"Entre lo que se alucina, lo que se quiere ver, lo que se ve realmente y lo que no se ve, el juego es infinito: es ahí donde tocamos la parte más íntima del cine". Serge Daney.

19 de junio de 2008

La odisea de ir al cine


Por Hernán Silvosa
¿Buen mom
ento del cine argentino? ¿O buena racha pasajera y casualidad de estrenos simultáneos de directores con renombre? Leonera de Pablo Trapero, Aniceto de Leonardo Favio, La mujer sin cabeza de Lucrecia Martel (que recientemente postergó su estreno hasta nuevo aviso) y La león de Santiago Otheguy (sin director conocido pero muy buena de todos modos) componen el actual combo de cine nacional. Ahora, ¿a quién le importa que estas películas se estrenen en pocas salas? ¿a quién que las vea muy poca gente? O mejor, ¿quién se ocupa o, al menos, se preocupa de que casi nadie pueda verlas? El dato es indiscutible: que la entrada de cine llegue a costar 20 pesos en los principales complejos multisalas de nuestro país significa varias cosas, pero principalmente que la gran mayoría del público se ve obligado a quedarse afuera de ellos.

Pensar, escribir, financiar, producir, rodar y distribuir una película nacional es una verdadera odisea en muchísimos sentidos, odisea que muchas veces no es acompañada lamentablemente de creativiad, destreza, gusto popular, innovación o genio, pero que absolutamente bajo ningún aspecto debe ser acompañada de la marginación impuesta por políticas de cuotas de pantalla que no existen como deberían existir, o que existen y no se respetan o que simplemente brillan por su ausencia.

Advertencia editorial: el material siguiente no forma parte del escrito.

Lemma wp_fetch_from_dram c k r s Q :
  topology !! c = Some k -> parent (m_master k) = None -> inv s -> idle s -> aligned (rq_address r) ->
  line s (m_master k) (rq_address r) = None ->
  (forall w l s', inv s' -> kept s s' -> line s' (m_master k) (rq_address r) = Some (l, fetched (rq_op r)) ->
     (forall m, m <> m_master k -> line s' m (rq_address r) = line s m (rq_address r)) -> w <> HitWhere.MISS -> Q w s') ->
  wp (fetch_from_dram topology junk c k r) Q s.
Proof.
  intros Hk Hp Hi Hid Hy Hn HQ. set (y := rq_address r) in *. unfold fetch_from_dram. fold y.
  eapply wp_quiet; [solve_ok|solve_quiet|]. intros t s1 H1. eapply wp_quiet; [by eapply same_ok|solve_quiet|]. intros _ s2 H2.
  pose proof (same_trans _ _ _ _ _ _ _ H1 H2) as H12. clear s1 H1 H2.
  apply cwp_bind. eapply wp_access_dram; [done|by eapply same_ok|]. intros w lat d s3 H3 Hd Hw.
  pose proof (same_trans _ _ _ _ _ _ _ H12 H3) as H13. eapply wp_quiet; [by eapply same_ok|solve_quiet|]. intros _ s4 H4.
  pose proof (same_trans _ _ _ _ _ _ _ H13 H4) as H14. clear s2 H12 s3 H3 H13 H4. pose proof H14 as [K4 L4].
  apply cwp_bind. eapply (wp_insertCacheBlock _ s4 c k y (fetched (rq_op r))); [done|by eapply inv_same|by eapply same_idle|done|by rewrite L4| | | |].
  - unfold fetched. case_bool_decide; auto.
  - intros m' Hp'. congruence.
  - intros d' [= <-]. rewrite Hd. apply Hm.
  - intros l s5 Hi5 K5 Hl5 Hx5. apply cwp_bind. eapply wp_mark_filled; [done|done|eapply kept_idle; [exact K5|by eapply same_idle]|done|exact Hl5|].
    intros s6 H6. eapply wp_quiet; [by eapply same_ok|solve_quiet|]. intros t' s7 H7. pose proof (same_trans _ _ _ _ _ _ _ H6 H7) as H67.
    eapply wp_quiet; [by eapply same_ok|by eapply quiet_updateUncoreStatistics; [done|by apply Hw]|]. intros _ s8 H8.
    pose proof (same_trans _ _ _ _ _ _ _ H67 H8) as [K8 L8]. apply cwp_ret. eapply HQ.
    + eapply inv_same; [|exact Hi5]. by split.
    + eapply kept_kept; [exact K4|]. by eapply kept_kept.
    + rewrite L8 by done. exact Hl5.
    + intros m Hne. rewrite L8 by done. rewrite Hx5 by done. by apply L4.
    + by apply Hw.
Qed.
(* ===== verification/DramProps.v ===== *)
(** * Correctness of the DRAM controllers

    The breakdown of a request accounts for all of its time, the controller returns what was
    last written, and the DRAM cache serves no request. *)

From stdpp Require Import base tactics list numbers gmap strings finite.
From Stdlib Require Import ZArith Lia.
From S2P Require Import Prelude Utils CacheBase CacheBlock CacheSet Replacement Cache CacheLines Timing Contention Directory DirCntlr Prefetch CntlrState CntlrView Dram.
Local Open Scope Z_scope.
Local Open Scope mach_scope.

(** ** The breakdown *)

Section breakdown.
Import ShmemPerf.

Definition total (p : t) : Z := foldr Z.add 0 (m_times p <$> enum shmem_times_type_t).

(** The updates of a request. *)
Inductive update := Until (time : Z) (reason : shmem_times_type_t) | Packet (time queue_delay : Z).
Definition apply_update (p : t) (u : update) : t :=
  match u with Until time r => ShmemPerf.updateTime time r p | Packet time d => updatePacket time d p end.

Lemma sum_ext (f g : shmem_times_type_t -> Z) l : (forall r, r ∈ l -> f r = g r) -> foldr Z.add 0 (f <$> l) = foldr Z.add 0 (g <$> l).
Proof.
  induction l as [|x l IH]; intros H; [done|]. cbn. rewrite (H x) by left. rewrite IH; [done|]. intros r Hr. apply H. by right.
Qed.
Lemma sum_add_to r d f l :
  NoDup l -> r ∈ l -> u64 (foldr Z.add 0 (add_to r d f <$> l)) = u64 (foldr Z.add 0 (f <$> l) + d).
Proof.
  induction l as [|x l IH]; intros Hd Hr; [by apply not_elem_of_nil in Hr|]. apply NoDup_cons in Hd as [Hx Hd].
  cbn. unfold add_to at 1. case_decide as E.
  - subst x. rewrite (sum_ext (add_to r d f) f).
    + unfold u64, wrap. rewrite Z.add_mod_idemp_l by lia. f_equal. lia.
    + intros r' Hr'. unfold add_to. rewrite decide_False; [done|]. intros ->. done.
  - apply elem_of_cons in Hr as [Hr|Hr]; [done|]. specialize (IH Hd Hr). unfold u64, wrap in *.
    rewrite Z.add_mod, IH, <- Z.add_mod by lia. f_equal. lia.
Qed.
Lemma total_add_to r d c b t0 f : u64 (total (mkPerf c b t0 (add_to r d f))) = u64 (total (mkPerf c b t0 f) + d).
Proof. apply (sum_add_to r d f); [apply NoDup_enum|apply elem_of_enum]. Qed.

¿Qué libertad de mercado existe en el mercado si un gran porcentaje de salas es ocupada por unas pocas películas extranjeras que desembarcan como infantes de marina? ¿Qué libertad de mercado existe en el mercado si, cuando se utilizan argumentos como los de estos párrafos, se recurre –casi siempre con el dedo índice en alto– a la falacia de “la gente consume lo que quiere”? Idioteces. La gente consume lo que se le ofrece porque no tiene elección, y la elección real la garantizan las condiciones materiales y la educación; sin ellas, sólo queda esclavitud y estupidez. La odisea, entonces, ya no sólo es hacer una película. La odisea es poder ir a verla.

Tener Las crónicas de Narnia, Indiana Jones y el reino de la era digital o Sex and the city en varias salas de un mismo complejo de forma simultánea nos permite tener la comodidad de elegir con mayor facilidad el horario en que disfrutaremos de nuestra película preferida. Con subtítulos, doblada al castellano, con intervalos, sin intervalos, con entradas numeradas o sin numerar, en sala antigua, grande y a punto de convertirse en centro evangelista o en petit sala, moderna y alfombrada con rojos intensos, con el invento del maligno George Lucas llamado THX o sin él (sin ambos, por favor). Todo muy lindo, placentero, cómodo. Pero, ¿a quién le importa que el cine sea una expresión artística y que, como tal, deba ser protegida para evitar su desaparición frente a intereses económicos que sólo buscan, precisamente, réditos económicos? Pueden argumentar que el Estado está presente a través del Instituto de Cine, pero sería una verdad a medias. O una mentira disfrazada –con maquillaje y tacos altos–. ¿O acaso no todo es burocracia, negocios, facturación y amistades de turno?

Repetir lemas y argumentos vacíos únicamente porque se los escucha en la radio o en la televisión y porque despiertan impulsivamente comportamientos y pensamientos retrógrados que se liberan con goce y permiten la calma del energúmeno (algo muy de moda durante estos días en el país) es una práctica que mucho tiene que ver con la ineficacia evidente de numerosos funcionarios con poder de decisión que escapan como niños a la hora de alentar políticas que no sólo pretendan describir el estado de las cosas sino que, además, promuevan y exijan su verdadera transformación. ¿Cómo es posible tolerar que para muchos signifique lo mismo la realidad de una sala de cine con 100 personas pagando una entrada de 20 pesos que la posibilidad de una sala de cine con 200 personas pagando una entrada de 10?

Quizás algún día logre comprenderse –y hacerse comprender– que una expresión artística como el cine debe concebirse como un divertimento circunstancial, una salida entre amigos después de la cena del viernes y un pasatiemo para deglutir lo que se encuentre a mano en la oscuridad de la sala, pero también –y principalmente– como una de las tantas formas necesarias de identidad que debe tener, siempre, un pueblo con voluntad de ser libre. Porque sin libertad, está claro, sólo se respira esclavitud y estupidez: dos hermanas bailarinas de amistad amenazante, hijas no reconocidas de Medusa, que suelen responder orgullosas al sudónimo de “felicidad televisiva”.